Ricardo Calil
Especial para o Jornal de Brasília

A proposta do paraguaio 7 Caixas é bastante promissora: ambientar um filme de ação e suspense em um enorme mercado popular de Assunção. Trata-se de operação não muito distinta da realizada por Cidade de Deus com um conjunto habitacional carioca.
O filme emula as convenções desses gêneros por meio da história do carregador Víctor (Celso Franco), que aceita transportar uma carga suspeita e acaba sendo perseguido por bandidos, colegas de trabalho e policiais.
Como ditam as fórmulas do thriller, existem incontáveis reviravoltas e perseguições. As regras são universais, mas a pobreza é típica: em vez de carros envenenados, entram carrinhos de mão de madeira.
Em paralelo, há uma observação crítica dos tipos do mercado e da (des)organização social desse microcosmo que supostamente espelha a sociedade paraguaia. Nesse aspecto, 7 Caixas se revela uma obra interessante, que em geral não deixa o comentário social se sobrepor à narrativa.
A exceção é o final, quando a moral da história sobre Víctor – obcecado por celulares e que sonha estar na TV – torna-se evidente demais.
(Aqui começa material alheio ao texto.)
(* ===== verification/ReactiveEvents.v ===== *)
(** Every event of shared query subscriptions keeps the invariants. *)
From S2P Require Import Prelude Errors Limits Dll Publication PublicationInv PublicationContract Value Wire StableEncode Protocol DependencyIndex History HistoryProps Effects Observations Reactive ReactiveSteps ReactiveInv ReactiveKeep.
Local Open Scope Z_scope.

Section events.
Context {options : ReactiveOptions} (Q : string -> Z -> Observation).
Implicit Types (w : Reactive) (x : QueryEntry) (st : gmap nat QueryEntry).
Abbreviation inv := (inv_ex Q ∅ ∅).
Abbreviation keeps := (keeps Q).

Create HintDb frames.
#[local] Hint Resolve framed_ret framed_throw framed_lift framed_get framed_entry_of framed_listener_of framed_readNow
  framed_new_generation framed_highWaterMark framed_detach : frames.

Ltac keeps_frame := apply keeps_framed; auto with frames.

(** ** Evaluations *)

Lemma dense_alter_phase (ev : gmap nat Evaluation) j p : dense ev -> dense (alter (set_phase p) j ev).
Proof. apply dense_alter. Qed.

(** An evaluation moves on. *)
Lemma main_phase D E p st d ev j a ph :
  main Q D E p st d ev -> ev !! j = Some a ->
  (under_way ph = true -> under_way (phase a) = true) ->
  (under_way ph = false -> forall e x, st !! e = Some x -> evaluation x <> Some j) ->
  (match ph with Releasing (Throw _) => forall x, st !! j_entry a = Some x -> removed x = true | _ => True end) ->
  main Q D E p st d (alter (set_phase ph) j ev).
Proof.
  intros [Hp Hs Hev Hent Hl Hu Hr Hf Hdirty Hevn Hj] Ha Hup Hdown Hrel.
  assert (Hlk : forall j', alter (set_phase ph) j ev !! j' = if decide (j = j') then Some (set_phase ph a) else ev !! j').
  { intros j'. rewrite lookup_alter. case_decide; [subst; by rewrite Ha|done]. }
  split; try done.
  - by apply dense_alter.
  - intros e x j' Hx Hxj. rewrite Hlk. destruct (Hevn e x j' Hx Hxj) as (b & Hb & He & Hw).
    case_decide as Hjj; [|by exists b]. subst j'. simplify_eq. exists (set_phase ph a). split_and!; [done..|].
    cbn. destruct (under_way ph) eqn:Eu; [done|]. exfalso. by eapply Hdown.
  - intros j' b. rewrite Hlk. case_decide as Hjj; [|by apply Hj]. subst j'. intros [= <-]. cbn.
    destruct (Hj j a Ha) as (x & Hx & Hw & _). exists x. split_and!; [done|auto|].
    destruct ph as [| | | | | |[]| |]; try done. by apply Hrel.
Qed.

(** An entry without an evaluation is submitted for one. *)
Lemma main_submit D E p st d ev e x f job :
  main Q D E p st d ev -> st !! e = Some x -> evaluation x = None -> removed x = false ->
  initialized (f x) = initialized x -> removed (f x) = removed x -> e_identity (f x) = e_identity x ->
  e_commitVersion (f x) = e_commitVersion x -> evaluation (f x) = Some (size ev) -> dirtyVersion x <= dirtyVersion (f x) ->
  entry_ok Q p (f x) -> j_entry job = e -> phase job = Queued ->
  main Q D (E ∖ {[e]}) p (alter f e st) d (<[size ev := job]> ev).
Proof.
  intros [Hp Hs Hev Hent (live & Ht & Hl) Hu Hr Hf Hdirty Hevn Hj] Hx Hnone Hrm0 Hi Hrm Hid Hcv Hevx Hdy Hok Hje Hjp.
  assert (Hlk : forall e', alter f e st !! e' = if decide (e = e') then Some (f x) else st !! e').
  { intros e'. rewrite lookup_alter. case_decide; [subst; by rewrite Hx|done]. }
  assert (Hnew : ev !! size ev = None).
  { destruct (ev !! size ev) eqn:En; [|done]. assert (size ev < size ev)%nat by (apply Hev; eauto). lia. }
  split; try done.
  - by apply dense_alter.
  - by apply dense_insert_new.
  - intros e' y Hy. destruct (alter_cases _ _ _ _ _ _ Hx Hy) as [[-> ->]|[_ Hy']]; eauto.
  - exists live. split; [done|]. intros e'. rewrite Hl, Hlk. case_decide as He; [subst e'|done].
    split; intros (y & Hy & Hiy & Hry); [exists (f x)|exists x]; rewrite ?Hx in *; simplify_eq; split_and!; congruence.
  - intros e' He'. apply Hu. intros y Hy. specialize (He' (if decide (e = e') then f x else y)).
    rewrite Hlk in He'. case_decide as He; [subst e'; simplify_eq; rewrite <- Hi|]; by apply He'.
  - intros e' y Hy Hiy. destruct (alter_cases _ _ _ _ _ _ Hx Hy) as [[-> ->]|[_ Hy']]; [|by apply Hr].
    rewrite Hid, Hcv. apply Hr; congruence.
  - intros e' y v c Hy Hiy Hry Hin Hlt. destruct (alter_cases _ _ _ _ _ _ Hx Hy) as [[-> ->]|[_ Hy']]; [|by eapply Hf].
    rewrite Hcv in Hlt. destruct (Hf e x v c Hx) as [?|[?|?]]; [congruence..|done|done|by left|right; left; lia|by right; right].
  - intros e' y Hy Hiy Hry HE Hlt. destruct (alter_cases _ _ _ _ _ _ Hx Hy) as [[-> ->]|[Hne Hy']]; [congruence|].
    apply (Hdirty e' y); try done. set_solver.
  - intros e' y j Hy Hyj. destruct (alter_cases _ _ _ _ _ _ Hx Hy) as [[-> ->]|[Hne Hy']].
    + exists job. rewrite Hevx in Hyj. injection Hyj as <-. rewrite lookup_insert_eq, Hjp. done.
    + destruct (Hevn e' y j Hy' Hyj) as (b & Hb & ?). exists b. rewrite lookup_insert_ne; [done|]. intros <-. congruence.
  - intros j b. rewrite lookup_insert. case_decide as He.
    + subst j. intros [= <-]. exists (f x). rewrite Hje, Hlk, decide_True by done. split_and!; [done|by right|by rewrite Hjp].
    + intros Hb. destruct (Hj j b Hb) as (y & Hy & Hw & Hph). rewrite Hlk. case_decide as He'; [|by exists y].
      rewrite <- He' in Hy. simplify_eq. exists (f x). rewrite Hrm. split_and!; [done| |done].
      intros Hub. destruct (Hw Hub) as [?|?]; [by left|congruence].
Qed.

Definition raise (t : Z) x : QueryEntry := if decide (dirtyVersion x < t) then set_dirtyVersion t x else x.

Lemma raise_entry_ok p t x : entry_ok Q p x -> t <= committedHighWater p -> entry_ok Q p (raise t x).
Proof. intros [] ?. unfold raise. case_decide; [|done]. split; cbn; try done. lia. Qed.

Lemma raise_fields t x : initialized (raise t x) = initialized x /\ removed (raise t x) = removed x /\
  e_identity (raise t x) = e_identity x /\ e_commitVersion (raise t x) = e_commitVersion x /\
  evaluation (raise t x) = evaluation x /\ dirtyVersion x <= dirtyVersion (raise t x) /\
  dirtyVersion (raise t x) = Z.max (dirtyVersion x) t.
Proof. unfold raise. case_decide; cbn; split_and!; done || lia. Qed.

(** The state after [ensureCurrent], which answers when the entry is not removed. *)
Lemma ensureCurrent_run e x t w : store w !! e = Some x -> removed x = false ->
  ensureCurrent e t w =
    let w1 := set_store (alter (raise t) e (store w)) w in
    if initialized x && bool_decide (t <= e_commitVersion x) then (Ret Current, w1)
    else match evaluation x with
         | Some j => (Ret (Awaits j), w1)
         | None =>
             let j := size (evaluations w) in
             (Ret (Awaits j), set_evaluatingEntries (evaluatingEntries w + 1)
                (set_store (alter (set_evaluation (Some j)) e (alter (raise t) e (store w)))
                (set_evaluations (<[j := MkEvaluation e (ownerFairnessKey x) (context x) (initialized x) Queued]> (evaluations w)) w1)))
         end.
Proof.
  intros Hx Hr. unfold ensureCurrent. rewrite (entry_of_bind _ _ _ _ Hx), Hr. rewrite run_update_entry.
  cbv zeta. destruct (_ && _); [done|]. destruct (evaluation x); done.
Qed.

Lemma ensureCurrent_removed e x t w : store w !! e = Some x -> removed x = true ->
  ensureCurrent e t w = (Throw (unavailable_error "Subscription entry was evicted"%string), w).
Proof. intros Hx Hr. unfold ensureCurrent. by rewrite (entry_of_bind _ _ _ _ Hx), Hr. Qed.

Lemma alter_alter {A} (f g : A -> A) k (m : gmap nat A) : alter f k (alter g k m) = alter (fun y => f (g y)) k m.
Proof.
  apply map_eq. intros i. rewrite !lookup_alter. case_decide; [subst|done]. rewrite decide_True by done.
  by destruct (m !! i).
Qed.

(** The entry needs no excuse any more. *)
Lemma main_marked D E p st d ev e : main Q D E p st d ev ->
  (forall x, st !! e = Some x -> initialized x = true -> removed x = false ->
     startedHighWater p <= dirtyVersion x \/ startedHighWater p <= e_commitVersion x) ->
  main Q (D ∖ {[e]}) E p st d ev.
Proof.
  intros [Hp Hs Hev Hent Hl Hu Hr Hf Hdirty Hevn Hj] He. split; try done.
  intros e' x v c Hx Hi Hrm Hin Hlt. destruct (Hf e' x v c Hx Hi Hrm Hin Hlt) as [?|[?|[HD ->]]]; [by left|right; by left|].
  destruct (decide (e' = e)) as [->|Hne]; [|right; right; set_solver].
  destruct (He x Hx Hi Hrm) as [?|?]; [right; by left|lia].
Qed.

Lemma main_evaluated D E p st d ev e : main Q D E p st d ev ->
  (forall x, st !! e = Some x -> initialized x = true -> removed x = false -> e_commitVersion x < dirtyVersion x -> evaluation x <> None) ->
  main Q D (E ∖ {[e]}) p st d ev.
Proof.
  intros [Hp Hs Hev Hent Hl Hu Hr Hf Hdirty Hevn Hj] He. split; try done.
  intros e' x Hx Hi Hrm HE Hlt. destruct (decide (e' = e)) as [->|Hne]; [by apply He|].
  apply (Hdirty e' x); try done. set_solver.
Qed.

(** [ensureCurrent] evaluates the entry, unless it is at the version already. *)
Lemma ensureCurrent_ex D E e x t w :
  inv_ex Q D E w -> store w !! e = Some x -> t <= committedHighWater (publication w) ->
  (e ∈ E -> initialized x && bool_decide (t <= e_commitVersion x) = false) ->
  (removed x = true -> e ∉ E) ->
  inv_ex Q D (E ∖ {[e]}) (ensureCurrent e t w).2.
Proof.
  intros Hi Hx Ht HE Hgone. pose proof Hi as [Hm Hh Hs Hl]. destruct (removed x) eqn:Hr.
  { rewrite (ensureCurrent_removed _ _ _ _ Hx Hr). rewrite difference_disjoint_L; [done|set_solver]. }
  rewrite (ensureCurrent_run _ _ _ _ Hx Hr). cbv zeta.
  pose proof (mi_entry _ _ _ _ _ _ _ Hm e x Hx) as Hok.
  destruct (raise_fields t x) as (F1 & F2 & F3 & F4 & F5 & F6 & F7).
  assert (Hraise : main Q D (E ∪ {[e]}) (publication w) (alter (raise t) e (store w)) (deps w) (evaluations w)).
  { apply (main_alter _ _ _ _ _ _ _ _ x); try done; [|by apply raise_entry_ok|set_solver].
    destruct Hm. split; try done. set_solver. }
  assert (Hx1 : alter (raise t) e (store w) !! e = Some (raise t x)) by by rewrite lookup_alter_eq, Hx.
  destruct (_ && _) eqn:Ecur; [|destruct (evaluation x) as [j|] eqn:Ej]; cbn [snd]; split; cbn;
    try (by apply (history_alter _ _ _ x)); try (by apply listeners_alter); try done.
  - apply (main_evaluated _ _ _ _ _ _ e) in Hraise; [rewrite difference_union_distr_l_L, difference_diag_L, union_empty_r_L in Hraise; done|].
    intros x' Hx' Hi' Hr' Hlt. rewrite Hx1 in Hx'. injection Hx' as <-. rewrite F5. rewrite F7, F4 in Hlt.
    apply andb_true_iff in Ecur as [Hini Hle%bool_decide_eq_true].
    apply (mi_dirty _ _ _ _ _ _ _ Hm e x); try done; [|lia]. intros HeE. by specialize (HE HeE).
  - apply (main_evaluated _ _ _ _ _ _ e) in Hraise; [rewrite difference_union_distr_l_L, difference_diag_L, union_empty_r_L in Hraise; done|].
    intros x' Hx' Hi' Hr' Hlt. rewrite Hx1 in Hx'. injection Hx' as <-. by rewrite F5.
  - rewrite alter_alter.
    apply (main_submit D E _ _ _ _ e x (fun y => set_evaluation (Some (size (evaluations w))) (raise t y))); try done.
    assert (Hok' := raise_entry_ok _ t _ Hok Ht). destruct Hok'. split; cbn; try done. congruence.
  - rewrite alter_alter. by apply (history_alter _ _ _ x).
  - rewrite alter_alter. by apply listeners_alter.
Qed.
End events.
No outro aspecto, o da emulação de gêneros, 7 Caixas se mostra limitado. Mais do que os moldes da ação e do suspense, os diretores Juan Carlos Maneglia e Tana Schembori copiam seus tiques: câmera acelerada, ângulos inusitados, trilha sonora reiterativa. Nesse sentido, o filme lembra menos Cidade de Deus do que um Guy Ritchie (Snatch – Porcos e Diamantes) paraguaio. Ou seja, a falsificação da falsificação.
Premiado em festival
O longa-metragem 7 Caixas foi o grande vencedor da segunda edição do BIFF – Festival Internacional de Cinema de Brasília, no ano passado. O filme fazia parte da mostra competitiva do evento, que durou dez dias e teve sessões no Museu Nacional da República e no Cine Cultura Liberty Mall (Setor Comercial Norte).